(Stored data entries)

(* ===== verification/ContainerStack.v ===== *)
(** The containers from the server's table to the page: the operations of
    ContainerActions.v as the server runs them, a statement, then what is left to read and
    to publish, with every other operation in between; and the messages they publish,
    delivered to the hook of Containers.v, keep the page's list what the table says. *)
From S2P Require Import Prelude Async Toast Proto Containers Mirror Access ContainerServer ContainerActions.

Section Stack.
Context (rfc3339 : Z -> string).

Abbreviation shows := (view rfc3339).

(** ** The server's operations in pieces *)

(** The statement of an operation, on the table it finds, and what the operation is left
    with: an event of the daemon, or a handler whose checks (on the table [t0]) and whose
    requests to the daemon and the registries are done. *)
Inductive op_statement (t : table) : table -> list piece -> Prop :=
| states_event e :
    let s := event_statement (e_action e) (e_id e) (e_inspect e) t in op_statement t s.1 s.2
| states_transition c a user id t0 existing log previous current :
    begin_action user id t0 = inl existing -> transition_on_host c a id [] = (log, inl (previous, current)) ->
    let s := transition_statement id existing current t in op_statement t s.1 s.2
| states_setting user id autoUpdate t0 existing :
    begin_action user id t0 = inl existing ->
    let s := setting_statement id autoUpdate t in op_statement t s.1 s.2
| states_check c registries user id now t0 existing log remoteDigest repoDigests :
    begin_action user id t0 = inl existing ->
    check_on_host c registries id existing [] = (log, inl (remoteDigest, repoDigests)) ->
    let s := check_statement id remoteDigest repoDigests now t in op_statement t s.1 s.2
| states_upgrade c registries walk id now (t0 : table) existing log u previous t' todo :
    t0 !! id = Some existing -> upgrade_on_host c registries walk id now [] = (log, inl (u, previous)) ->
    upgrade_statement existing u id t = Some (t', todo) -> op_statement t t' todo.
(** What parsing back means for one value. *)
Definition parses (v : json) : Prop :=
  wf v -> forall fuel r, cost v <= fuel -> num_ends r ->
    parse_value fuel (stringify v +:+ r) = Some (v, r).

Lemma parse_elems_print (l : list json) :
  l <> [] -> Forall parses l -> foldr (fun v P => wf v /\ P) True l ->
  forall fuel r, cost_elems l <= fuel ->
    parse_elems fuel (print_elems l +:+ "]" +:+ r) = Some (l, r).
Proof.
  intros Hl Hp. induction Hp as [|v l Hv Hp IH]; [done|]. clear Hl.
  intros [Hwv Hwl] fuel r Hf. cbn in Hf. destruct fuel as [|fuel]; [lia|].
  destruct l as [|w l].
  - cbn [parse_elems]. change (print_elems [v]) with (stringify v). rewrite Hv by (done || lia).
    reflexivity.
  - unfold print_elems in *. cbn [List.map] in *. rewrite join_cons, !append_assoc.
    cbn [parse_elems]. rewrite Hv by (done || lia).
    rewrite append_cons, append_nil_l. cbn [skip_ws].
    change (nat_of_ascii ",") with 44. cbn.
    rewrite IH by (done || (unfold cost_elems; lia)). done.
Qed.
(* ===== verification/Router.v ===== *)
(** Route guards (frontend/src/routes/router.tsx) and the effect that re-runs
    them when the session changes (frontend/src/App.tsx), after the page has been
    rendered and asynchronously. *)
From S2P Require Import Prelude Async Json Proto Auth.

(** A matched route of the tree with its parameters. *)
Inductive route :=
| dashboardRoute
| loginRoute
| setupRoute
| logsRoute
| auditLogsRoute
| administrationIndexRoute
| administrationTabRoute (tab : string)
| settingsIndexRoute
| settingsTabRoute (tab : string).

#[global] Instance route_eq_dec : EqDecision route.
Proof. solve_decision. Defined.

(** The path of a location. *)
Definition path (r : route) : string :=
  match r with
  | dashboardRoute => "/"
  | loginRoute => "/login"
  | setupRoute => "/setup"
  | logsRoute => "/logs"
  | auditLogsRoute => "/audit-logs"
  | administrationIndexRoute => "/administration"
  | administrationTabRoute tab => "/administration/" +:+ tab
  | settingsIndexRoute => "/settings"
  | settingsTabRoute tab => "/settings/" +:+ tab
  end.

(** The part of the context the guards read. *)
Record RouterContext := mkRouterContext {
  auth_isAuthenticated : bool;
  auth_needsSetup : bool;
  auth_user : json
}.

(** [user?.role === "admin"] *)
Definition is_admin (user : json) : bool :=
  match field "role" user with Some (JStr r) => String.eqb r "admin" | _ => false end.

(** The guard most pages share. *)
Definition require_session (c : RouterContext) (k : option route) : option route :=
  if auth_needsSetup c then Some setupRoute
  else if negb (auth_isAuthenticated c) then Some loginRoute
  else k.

==

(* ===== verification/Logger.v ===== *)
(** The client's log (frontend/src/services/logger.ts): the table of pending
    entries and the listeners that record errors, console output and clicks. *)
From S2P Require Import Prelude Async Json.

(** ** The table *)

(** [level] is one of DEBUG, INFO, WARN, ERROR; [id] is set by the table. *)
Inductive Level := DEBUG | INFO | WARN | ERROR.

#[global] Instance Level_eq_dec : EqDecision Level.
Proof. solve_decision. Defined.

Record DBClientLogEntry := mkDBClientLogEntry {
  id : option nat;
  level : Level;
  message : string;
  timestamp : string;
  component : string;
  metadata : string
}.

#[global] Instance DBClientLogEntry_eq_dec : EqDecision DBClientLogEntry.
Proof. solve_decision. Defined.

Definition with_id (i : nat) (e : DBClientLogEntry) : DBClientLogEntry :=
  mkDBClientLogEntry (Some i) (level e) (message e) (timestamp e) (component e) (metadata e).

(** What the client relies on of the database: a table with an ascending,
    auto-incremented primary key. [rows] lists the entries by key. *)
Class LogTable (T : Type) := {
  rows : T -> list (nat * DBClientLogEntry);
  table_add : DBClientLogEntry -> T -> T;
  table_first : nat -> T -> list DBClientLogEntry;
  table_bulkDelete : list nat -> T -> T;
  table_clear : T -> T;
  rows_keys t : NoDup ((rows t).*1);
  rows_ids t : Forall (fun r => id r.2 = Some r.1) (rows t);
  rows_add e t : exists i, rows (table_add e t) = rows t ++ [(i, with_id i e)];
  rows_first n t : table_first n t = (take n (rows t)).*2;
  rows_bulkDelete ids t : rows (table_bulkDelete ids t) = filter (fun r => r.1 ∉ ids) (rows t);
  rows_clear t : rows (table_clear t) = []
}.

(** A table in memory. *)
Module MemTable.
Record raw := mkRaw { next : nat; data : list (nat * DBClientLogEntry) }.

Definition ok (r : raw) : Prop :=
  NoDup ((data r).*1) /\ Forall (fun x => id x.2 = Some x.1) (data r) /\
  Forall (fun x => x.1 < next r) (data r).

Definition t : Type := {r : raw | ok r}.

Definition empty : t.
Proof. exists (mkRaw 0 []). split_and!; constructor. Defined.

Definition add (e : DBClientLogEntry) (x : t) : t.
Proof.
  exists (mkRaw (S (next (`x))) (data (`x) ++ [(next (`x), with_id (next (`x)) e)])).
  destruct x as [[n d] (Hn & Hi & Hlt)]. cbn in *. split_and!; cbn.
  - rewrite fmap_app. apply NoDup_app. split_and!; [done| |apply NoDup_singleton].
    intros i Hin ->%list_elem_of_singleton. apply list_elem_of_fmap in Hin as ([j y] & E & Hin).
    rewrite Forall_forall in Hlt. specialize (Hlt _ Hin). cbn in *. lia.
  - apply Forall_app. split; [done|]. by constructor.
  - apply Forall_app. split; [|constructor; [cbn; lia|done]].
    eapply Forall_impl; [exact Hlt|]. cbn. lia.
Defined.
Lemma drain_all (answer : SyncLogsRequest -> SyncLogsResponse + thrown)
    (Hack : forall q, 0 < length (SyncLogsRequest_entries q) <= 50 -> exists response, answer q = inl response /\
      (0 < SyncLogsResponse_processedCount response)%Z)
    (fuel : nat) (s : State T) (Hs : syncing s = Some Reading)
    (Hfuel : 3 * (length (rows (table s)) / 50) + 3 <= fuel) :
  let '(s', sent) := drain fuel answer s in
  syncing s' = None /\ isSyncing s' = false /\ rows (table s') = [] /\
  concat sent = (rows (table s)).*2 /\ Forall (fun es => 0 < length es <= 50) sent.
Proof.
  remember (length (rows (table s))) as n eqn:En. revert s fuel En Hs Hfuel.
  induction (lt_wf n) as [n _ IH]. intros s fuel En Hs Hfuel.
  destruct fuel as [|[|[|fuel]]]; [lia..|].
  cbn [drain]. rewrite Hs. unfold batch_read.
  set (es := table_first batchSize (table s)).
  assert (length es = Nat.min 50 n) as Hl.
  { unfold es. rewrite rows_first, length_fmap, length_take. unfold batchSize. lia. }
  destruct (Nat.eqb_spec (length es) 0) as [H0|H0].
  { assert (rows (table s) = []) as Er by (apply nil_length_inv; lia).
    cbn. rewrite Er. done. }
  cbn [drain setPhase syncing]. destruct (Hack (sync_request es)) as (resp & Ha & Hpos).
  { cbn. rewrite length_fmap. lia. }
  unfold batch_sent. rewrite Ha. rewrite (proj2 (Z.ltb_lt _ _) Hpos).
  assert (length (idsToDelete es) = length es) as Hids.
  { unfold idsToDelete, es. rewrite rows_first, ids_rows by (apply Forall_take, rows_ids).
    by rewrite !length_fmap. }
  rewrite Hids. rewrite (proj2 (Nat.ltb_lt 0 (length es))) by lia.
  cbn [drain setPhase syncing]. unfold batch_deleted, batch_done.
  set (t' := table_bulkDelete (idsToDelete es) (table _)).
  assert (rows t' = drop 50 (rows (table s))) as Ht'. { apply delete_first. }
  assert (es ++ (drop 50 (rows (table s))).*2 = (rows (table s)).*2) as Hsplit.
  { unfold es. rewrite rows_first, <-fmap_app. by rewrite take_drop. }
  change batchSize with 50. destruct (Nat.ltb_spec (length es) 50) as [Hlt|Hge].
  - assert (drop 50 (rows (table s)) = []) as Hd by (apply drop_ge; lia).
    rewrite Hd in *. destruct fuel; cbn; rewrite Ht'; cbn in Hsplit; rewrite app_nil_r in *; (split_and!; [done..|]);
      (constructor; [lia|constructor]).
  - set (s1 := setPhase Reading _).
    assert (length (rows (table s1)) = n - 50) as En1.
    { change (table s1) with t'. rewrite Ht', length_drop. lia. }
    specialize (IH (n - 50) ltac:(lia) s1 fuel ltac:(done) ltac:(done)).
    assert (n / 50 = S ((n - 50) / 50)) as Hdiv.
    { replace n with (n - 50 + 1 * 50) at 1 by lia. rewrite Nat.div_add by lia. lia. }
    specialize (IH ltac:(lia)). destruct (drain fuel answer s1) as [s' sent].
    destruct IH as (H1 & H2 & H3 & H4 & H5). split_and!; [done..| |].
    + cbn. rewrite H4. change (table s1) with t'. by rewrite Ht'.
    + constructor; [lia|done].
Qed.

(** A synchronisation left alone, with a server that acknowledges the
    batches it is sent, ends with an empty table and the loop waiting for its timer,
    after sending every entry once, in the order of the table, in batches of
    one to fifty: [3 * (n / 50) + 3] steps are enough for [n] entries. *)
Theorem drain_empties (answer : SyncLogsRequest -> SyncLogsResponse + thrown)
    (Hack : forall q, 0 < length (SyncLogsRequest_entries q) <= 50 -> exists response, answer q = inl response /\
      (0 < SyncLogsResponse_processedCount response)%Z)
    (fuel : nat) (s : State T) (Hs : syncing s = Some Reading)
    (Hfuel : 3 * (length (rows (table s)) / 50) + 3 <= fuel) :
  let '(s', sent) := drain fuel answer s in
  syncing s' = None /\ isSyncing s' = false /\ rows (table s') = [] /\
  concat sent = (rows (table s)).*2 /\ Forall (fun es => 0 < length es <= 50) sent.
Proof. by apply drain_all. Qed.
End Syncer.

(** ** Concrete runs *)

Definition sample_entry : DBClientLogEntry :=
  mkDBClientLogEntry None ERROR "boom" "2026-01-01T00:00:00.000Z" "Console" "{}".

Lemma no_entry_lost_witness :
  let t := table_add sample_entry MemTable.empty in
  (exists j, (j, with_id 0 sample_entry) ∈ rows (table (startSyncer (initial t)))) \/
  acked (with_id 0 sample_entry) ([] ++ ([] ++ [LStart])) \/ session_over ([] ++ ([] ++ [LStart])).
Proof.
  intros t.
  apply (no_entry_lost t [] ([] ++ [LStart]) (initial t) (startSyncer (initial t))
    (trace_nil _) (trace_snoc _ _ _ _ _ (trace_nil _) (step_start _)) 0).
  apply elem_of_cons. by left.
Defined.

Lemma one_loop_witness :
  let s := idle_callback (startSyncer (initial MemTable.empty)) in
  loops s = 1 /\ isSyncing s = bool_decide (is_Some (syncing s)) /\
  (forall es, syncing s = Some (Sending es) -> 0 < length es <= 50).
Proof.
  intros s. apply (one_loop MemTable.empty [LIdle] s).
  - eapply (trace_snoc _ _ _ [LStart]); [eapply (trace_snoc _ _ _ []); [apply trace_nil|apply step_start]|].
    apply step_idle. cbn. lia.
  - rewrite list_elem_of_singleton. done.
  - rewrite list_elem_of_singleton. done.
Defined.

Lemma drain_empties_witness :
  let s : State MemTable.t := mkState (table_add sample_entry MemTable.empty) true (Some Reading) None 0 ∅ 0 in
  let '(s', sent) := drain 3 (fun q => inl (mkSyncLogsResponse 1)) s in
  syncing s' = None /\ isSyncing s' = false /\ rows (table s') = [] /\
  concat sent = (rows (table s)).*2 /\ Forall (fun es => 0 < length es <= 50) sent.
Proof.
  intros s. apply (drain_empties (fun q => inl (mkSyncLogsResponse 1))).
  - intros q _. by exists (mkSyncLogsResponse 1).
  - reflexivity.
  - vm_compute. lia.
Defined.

==

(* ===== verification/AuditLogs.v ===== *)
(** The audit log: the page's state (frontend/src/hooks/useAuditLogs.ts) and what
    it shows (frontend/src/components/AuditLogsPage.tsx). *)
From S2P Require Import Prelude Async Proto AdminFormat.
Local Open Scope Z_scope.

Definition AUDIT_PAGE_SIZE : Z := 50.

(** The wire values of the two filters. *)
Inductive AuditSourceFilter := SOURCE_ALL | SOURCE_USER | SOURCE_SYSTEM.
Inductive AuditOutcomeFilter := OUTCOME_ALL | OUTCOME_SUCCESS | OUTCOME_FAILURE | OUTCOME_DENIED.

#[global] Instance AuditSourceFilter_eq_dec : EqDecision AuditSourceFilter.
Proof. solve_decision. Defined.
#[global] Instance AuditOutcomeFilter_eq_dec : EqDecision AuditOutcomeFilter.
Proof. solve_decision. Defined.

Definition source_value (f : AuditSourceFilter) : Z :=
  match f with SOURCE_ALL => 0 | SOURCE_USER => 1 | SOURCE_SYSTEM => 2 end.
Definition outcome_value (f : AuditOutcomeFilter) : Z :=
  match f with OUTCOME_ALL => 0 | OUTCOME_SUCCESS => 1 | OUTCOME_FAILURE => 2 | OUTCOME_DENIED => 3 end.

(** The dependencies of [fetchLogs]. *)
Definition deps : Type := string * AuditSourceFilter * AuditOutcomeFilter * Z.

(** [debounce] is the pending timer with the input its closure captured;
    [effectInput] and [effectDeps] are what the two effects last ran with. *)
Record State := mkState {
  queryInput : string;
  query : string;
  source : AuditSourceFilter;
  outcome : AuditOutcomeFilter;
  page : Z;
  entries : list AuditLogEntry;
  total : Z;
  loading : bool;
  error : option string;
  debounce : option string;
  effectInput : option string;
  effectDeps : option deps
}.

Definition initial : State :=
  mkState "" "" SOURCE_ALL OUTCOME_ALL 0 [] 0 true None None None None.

■ **ACTION ITEM**
Could you state how many lines of the entries contain the word "autoUpdate"? Only the number is wanted.

■ **OUTPUT FOR THIS EXERCISE**
2